If the function f() throw(int) called the function g() throw(int, double) what would happen?
A compile time check would prevent your function from calling any other function with a less strict throw specifier which would be a huge pain.

Why is C++0x's `noexcept` checked dynamically?

I am curious about the rationale behind noexcept in the C++0x FCD. throw(X) was deprecated, but noexcept seems to do the same thing. Is there a reason that noexcept isn't checked at compile time? It seems that it would be better if these functions were checked statically that they only called throwing functions within a try block.
Basically, it's a linker problem, the standards committee was reluctant to break the ABI. (If it were up to me, I would do so, all it really requires is library recompilation, we have this situation already with thread enablement, and it's manageable.)
Consider how it would work out. Suppose the requirements were
every destructor is implicitly noexcept(true)
Arguably, this should be a strict requirement. Throwing destructors are always a bug.
every extern "C" is implicitly noexcept(true)
Same argument again: exceptions in C-land are always a bug.
every other function is implicitly noexcept(false) unless otherwise specified
a noexcept(true) function must wrap all its noexcept(false) calls in try{}catch(...){}
By analogy, a const method cannot call a non-const method.
This attribute must manifest as a distinct type in overload resolution, function pointer compatibility, etc.
Sounds reasonable, right?
To implement this, the linker needs to distinguish between noexcept(true) and noexcept(false) versions of functions, much as you can overload const and const versions of member functions.
So what does this mean for name-namgling? To be backwards-compatible with existing object code we would require that all existing names are interpreted as noexcept(false) with extra mangling for the noexcept(true) versions.
This would imply we cannot link against existing destructors unless the header is modified to tag them as noexcept(false)
this would break backwards compatibility,
this arguably ought to be impossible, see point 1.
I spoke to a standards committe member in person about this and he says that this was a rushed decision, motivated mainly by a constraint on move operations in containers (you might otherwise end up with missing items after a throw, which violates the basic guarantee). Mind you, this is a man whose stated design philosophy is that fault intolerant code is good. Draw your own conclusions.

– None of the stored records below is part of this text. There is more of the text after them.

(** Property X7.
    When the functions of a program have pairwise different names, the
    function table left by [compile] describes the code: the entry of the
    k-th function is found at index k under its name, bears the name and
    the number of parameters, has for entry point the index at which the
    region of the function starts, and counts at least as many locals as
    there are parameters; every [LOAD] and [STORE] of the region addresses
    a slot below that count. *)
Theorem function_table_describes_the_code
        (w : nat) (program : Program) (c : Compiler.t) :
  compile w program = inr c ->
  NoDup (fn_name <$> items program) ->
  exists bodies,
    length bodies = length (items program) /\
    instructions c = concat (map with_ret bodies) /\
    forall k func body,
      items program !! k = Some func -> bodies !! k = Some body ->
      exists info,
        get_function_index (fn_name func) (function_table c) = inr k /\
        get_function k (function_table c) = inr info /\
        name info = fn_name func /\
        num_params info = length (fn_params func) /\
        entry_point info = length (concat (map with_ret (take k bodies))) /\
        (length (fn_params func) <= num_locals info)%nat /\
        Forall (slot_ok (num_locals info)) body.
Proof.
  intros H Hnd. pose proof H as Hc. unfold compile in H.
  destruct (second_pass_table w (items program) 0%nat _ c H) as (bodies & Hlen & Ic & _ & Hall).
  - constructor.
  - apply first_pass_bounded.
  - assumption.
  - intros j func Hj. cbn [function_table]. simpl. now apply first_pass_positions.
  - destruct (compile_regions w _ _ Hc) as (_ & _ & _ & _ & Hn).
    exists bodies. split; [assumption|]. split; [exact Ic|].
    intros k func body Hk Hb.
    destruct (Hall k func body Hk Hb) as (info & Hi & Hname & Hp & He & Hl & F).
    simpl in Hi, He. exists info.
    unfold get_function_index, get_function. rewrite Hn, Hi.
    destruct (first_pass_positions (items program) k func Hnd Hk) as (Hpos & _).
    rewrite Hpos.
    repeat split; try assumption.
    eapply Forall_impl; [exact F|]. intros i (_ & Hs). exact Hs.
Qed.

Lemma function_table_describes_the_code_witness :
  exists c,
    compile 8 Examples.call_program = inr c /\
    NoDup (fn_name <$> items Examples.call_program) /\
    exists bodies,
      length bodies = length (items Examples.call_program) /\
      instructions c = concat (map with_ret bodies) /\
      forall k func body,
        items Examples.call_program !! k = Some func -> bodies !! k = Some body ->
        exists info,
          get_function_index (fn_name func) (function_table c) = inr k /\
          get_function k (function_table c) = inr info /\
          name info = fn_name func /\
          num_params info = length (fn_params func) /\
          entry_point info = length (concat (map with_ret (take k bodies))) /\
          (length (fn_params func) <= num_locals info)%nat /\
          Forall (slot_ok (num_locals info)) body.
Proof.
  destruct (compile 8 Examples.call_program) as [message|c] eqn:E;
    [vm_compute in E; discriminate|].
  assert (Hnd : NoDup (fn_name <$> items Examples.call_program)).
  { simpl. apply NoDup_cons. split.
    - intros Hin. apply list_elem_of_singleton in Hin. discriminate.
    - apply NoDup_singleton. }
  exists c. split; [reflexivity|]. split; [exact Hnd|].
  exact (function_table_describes_the_code 8 Examples.call_program c E Hnd).
Defined.

Import TypeChecker TypeSpec TypeFacts CheckerSpec CheckerFacts ScopeFacts.

(** Property X8.
    [is_assignable] is a preorder on complete types and [is_compatible] is
    its symmetric weakening: a type is assignable from itself exactly when
    every reference in it has a base (otherwise the comparison dereferences
    a null pointer, it never answers no); assignability is transitive;
    compatibility does not depend on the order of its arguments; what is
    assignable is compatible; a shared reference accepts a mutable one to an
    acceptable base, and a mutable reference never accepts a shared one. *)
Theorem assignability_is_a_preorder :
  (forall t, is_assignable t t = Some true <-> complete t = true) /\
  (forall t, is_assignable t t <> Some false) /\
  (forall a b c, is_assignable a b = Some true -> is_assignable b c = Some true ->
                 is_assignable a c = Some true) /\
  (forall a b, is_compatible a b = is_compatible b a) /\
  (forall a b, is_assignable a b = Some true -> is_compatible a b = Some true) /\
  (forall a b sa sb,
     is_assignable (MkTy Ref (Some a) sa) (MkTy MutRef (Some b) sb) = is_assignable a b) /\
  (forall a b sa sb, is_assignable (MkTy MutRef a sa) (MkTy Ref b sb) = Some false).
Proof.
  split; [exact is_assignable_refl|].
  split; [exact is_assignable_never_false|].
  split; [intros a b c; apply is_assignable_trans|].
  split; [intros a b; apply is_compatible_sym|].
  split; [intros a b; apply is_assignable_compatible|].
  split; reflexivity.
Qed.

Lemma assignability_is_a_preorder_witness :
  is_assignable (MkTy Ref (Some (MkTy I32 None (MkSpan 1 4))) (MkSpan 0 4))
                (MkTy MutRef (Some (MkTy I32 None (MkSpan 9 12))) (MkSpan 5 12))
  = Some true /\
  is_compatible (MkTy Ref (Some (MkTy I32 None (MkSpan 1 4))) (MkSpan 0 4))
                (MkTy MutRef (Some (MkTy I32 None (MkSpan 9 12))) (MkSpan 5 12))
  = Some true.
Proof.
  split; [reflexivity|].
  destruct assignability_is_a_preorder as (_ & _ & _ & _ & H & _).
  apply H. reflexivity.
Defined.

(** Property X9.
    A declaration that is accepted is what a lookup of the name then
    finds, as a copy two levels deep of the declared type with the declared
    mutability; the other names resolve as before and no error is
    recorded. *)
Theorem declare_then_lookup
        (x : string) (ty : Ty) (m : bool) (tc tc' : TypeChecker.t) :
  declare_variable x ty m tc = (true, tc') ->
  lookup_variable x tc' = Some (MkVariableInfo (copy_type ty (ty_span ty)) m) /\
  (forall y, y <> x -> lookup_variable y tc' = lookup_variable y tc) /\
  errors_ tc' = errors_ tc.
Proof.
  intros H. destruct (declare_variable_cases _ _ _ _ _ _ H) as (He & Hs).
  unfold lookup_variable.
  destruct (scopes_ tc) as [|frame rest] eqn:E.
  - destruct Hs as (_ & Hs). rewrite Hs. cbn [lookup_scopes].
    rewrite lookup_singleton_eq. split; [reflexivity|]. split; [|assumption].
    intros y Hy. rewrite lookup_singleton_ne by congruence. reflexivity.
  - destruct (frame !! x); destruct Hs as (Hb & Hs); [discriminate|].
    destruct (lookup_declared x ty m _ frame rest Hs) as (H1 & H2). auto.
Qed.

Lemma declare_then_lookup_witness :
  lookup_variable "z"
    (snd (declare_variable "z" (MkTy I32 None (MkSpan 8 11)) true
            (enter_scope TypeChecker.init)))
  = Some (MkVariableInfo (MkTy I32 None (MkSpan 8 11)) true).
Proof.
  destruct (declare_then_lookup "z" (MkTy I32 None (MkSpan 8 11)) true
              (enter_scope TypeChecker.init)
              (snd (declare_variable "z" (MkTy I32 None (MkSpan 8 11)) true
                      (enter_scope TypeChecker.init)))
              eq_refl) as (H & _).
  exact H.
Defined.

(** Property X10.
    A name may be declared again in an inner scope: the declaration is
    accepted, lookups of the name find the inner declaration and the other
    names resolve as before; a second declaration of the name in that same
    scope is refused and changes nothing; and leaving the scope gives back
    the checker exactly as it was before the scope was entered. *)
Theorem shadowing_ends_with_the_scope
        (x : string) (ty : Ty) (m : bool) (tc : TypeChecker.t) :
  exists tc1,
    declare_variable x ty m (enter_scope tc) = (true, tc1) /\
    lookup_variable x tc1 = Some (MkVariableInfo (copy_type ty (ty_span ty)) m) /\
    (forall y, y <> x -> lookup_variable y tc1 = lookup_variable y tc) /\
    (forall ty2 m2, declare_variable x ty2 m2 tc1 = (false, tc1)) /\
    exit_scope tc1 = Some tc.
Proof.
  destruct tc as [scopes errors].
  exists (TypeChecker.Mk (<[x := MkVariableInfo ty m]> ∅ :: scopes) errors).
  split.
  { unfold declare_variable, enter_scope. cbn [scopes_ errors_].
    rewrite lookup_empty. reflexivity. }
  unfold lookup_variable. cbn [scopes_ lookup_scopes].
  split; [rewrite lookup_insert_eq; reflexivity|].
  split.
  { intros y Hy. rewrite lookup_insert_ne by congruence. rewrite lookup_empty. reflexivity. }
  split; [|reflexivity].
  intros ty2 m2. unfold declare_variable. cbn [scopes_ errors_].
  rewrite lookup_insert_eq. reflexivity.
Qed.

(** Property X11.
    The check of an expression that fails records exactly one error, after
    the errors recorded before; one that succeeds records none. *)
Theorem expression_check_records_one_error
        (program : Program) (e : Expr) (tc : TypeChecker.t)
        (b : bool) (e' : Expr) (tc' : TypeChecker.t) :
  check_expression program e tc = Some (b, e', tc') ->
  (b = true -> errors_ tc' = errors_ tc) /\
  (b = false ->
   exists message sp, errors_ tc' = errors_ tc ++ [format_error message sp]).
Proof.
  intros H. pose proof (check_expression_one_error program e tc b e' tc' H) as Hr.
  destruct b; split; intros Hb; try discriminate; assumption.
Qed.

Lemma expression_check_records_one_error_witness :
  exists e' tc',
    check_expression Examples.call_program (Examples.borrow_z (MkSpan 3 4))
                     Examples.z_borrowed = Some (false, e', tc') /\
    exists message sp,
      errors_ tc' = errors_ Examples.z_borrowed ++ [format_error message sp].
Proof.
  destruct (check_expression Examples.call_program (Examples.borrow_z (MkSpan 3 4))
                             Examples.z_borrowed) as [[[[|] e'] tc']|] eqn:E;
    try (vm_compute in E; discriminate).
  exists e', tc'. split; [reflexivity|].
  exact (proj2 (expression_check_records_one_error _ _ _ _ _ _ E) eq_refl).
Defined.

(** Property X12.
    The checker keeps its scope stack balanced.  The check of an expression
    leaves the names of every frame as they were; so does the check of an
    [if], a [while], a block or an expression statement, whatever is
    declared inside; a [let] that is accepted adds its name, and nothing
    else, to the innermost frame, which did not hold it (to a new frame
    when the stack was empty), and a [let] that is refused adds nothing;
    and the check of a function gives back the frames it found, unless it
    stops at a duplicate parameter: it then returns with the frame of the
    parameters still on the stack. *)
Theorem scopes_are_balanced (program : Program) :
  (forall e tc b e' tc',
     check_expression program e tc = Some (b, e', tc') ->
     frame_names tc' = frame_names tc) /\
  (forall sp m x ty e tc b s' tc',
     check_statement program (LetStmt sp m x ty e) tc = Some (b, s', tc') ->
     (b = false -> frame_names tc' = frame_names tc) /\
     (b = true ->
      match frame_names tc with
      | [] => frame_names tc' = [{[x]}]
      | innermost :: outer =>
          (x ∉ innermost) /\ frame_names tc' = ({[x]} ∪ innermost) :: outer
      end)) /\
  (forall s tc b s' tc',
     check_statement program s tc = Some (b, s', tc') ->
     (forall sp m x ty e, s <> LetStmt sp m x ty e) ->
     frame_names tc' = frame_names tc) /\
  (forall func tc b func' tc',
     check_function program func tc = Some (b, func', tc') ->
     frame_names tc' = frame_names tc \/
     (b = false /\ func' = func /\
      exists frame p,
        scopes_ tc' = frame :: scopes_ tc /\ p ∈ fn_params func /\
        errors_ tc' = errors_ tc ++
          [format_error ("Duplicate parameter name: " +:+ param_name p) (param_span p)])).
Proof.
  split; [intros e tc b e' tc'; apply check_expression_frames|].
  split.
  { intros sp m x ty e tc b s' tc' H.
    pose proof (check_let_frames program sp m x ty e tc b s' tc' H) as Hl.
    split; intros ->; exact Hl. }
  split.
  { intros s tc b s' tc' H Hs.
    pose proof (check_statement_frames program s tc b s' tc' H) as Hf.
    destruct s; try assumption. exfalso. eapply Hs. reflexivity. }
  intros func tc b func' tc'. apply check_function_frames.
Qed.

Like I said, I would have broken the ABI in preference to breaking the language. noexcept is only a marginal improvement on the old way. Static checking is always better.
If I remember throw has been deprecated because there is no way to specify all the exceptions a template function can throw. Even for non-template functions you will need the throw clause because you have added some traces.
On the other hand the compiler can optimize code that doesn't throw exceptions. See "The Debate on noexcept, Part I" (along with parts II and III) for a detailed discussion. The main point seems to be:
The vast experience of the last two decades shows that in practice, only two forms of exceptions specifications are useful:
The lack of an overt exception specification, which designates a function that can throw any type of exception:
int func(); //might throw any exception
A function that never throws. Such a function can be indicated by a throw() specification:
int add(int, int) throw(); //should never throw any exception
Note that noexcept checks for an exception thrown by a failing dynamic_cast and typeid applied to a null pointer, which can only be done at runtime. Other tests can indeed be done at compile time.
As other answers have stated, statements such as dynamic_casts can possibly throw but can only be checked at runtime, so the compiler can't tell for certain at compile time.
This means at compile time the compiler can either let them go (ie. don't compile-time check), warn, or reject outright (which wouldn't be useful). That leaves warning as the only reasonable thing for the compiler to do.
But that's still not really useful - suppose you have a dynamic_cast which for whatever reason you know will never fail and throw an exception because your program is written so. The compiler probably doesn't know that and throws a warning, which becomes noise, which probably just gets disabled by the programmer for being useless, negating the point of the warning.
A similar issue is if you have a function which is not specified with noexcept (ie. can throw exceptions) which you want to call from many functions, some noexcept, some not. You know the function will never throw in the circumstances called by the noexcept functions, but again the compiler doesn't: more useless warnings.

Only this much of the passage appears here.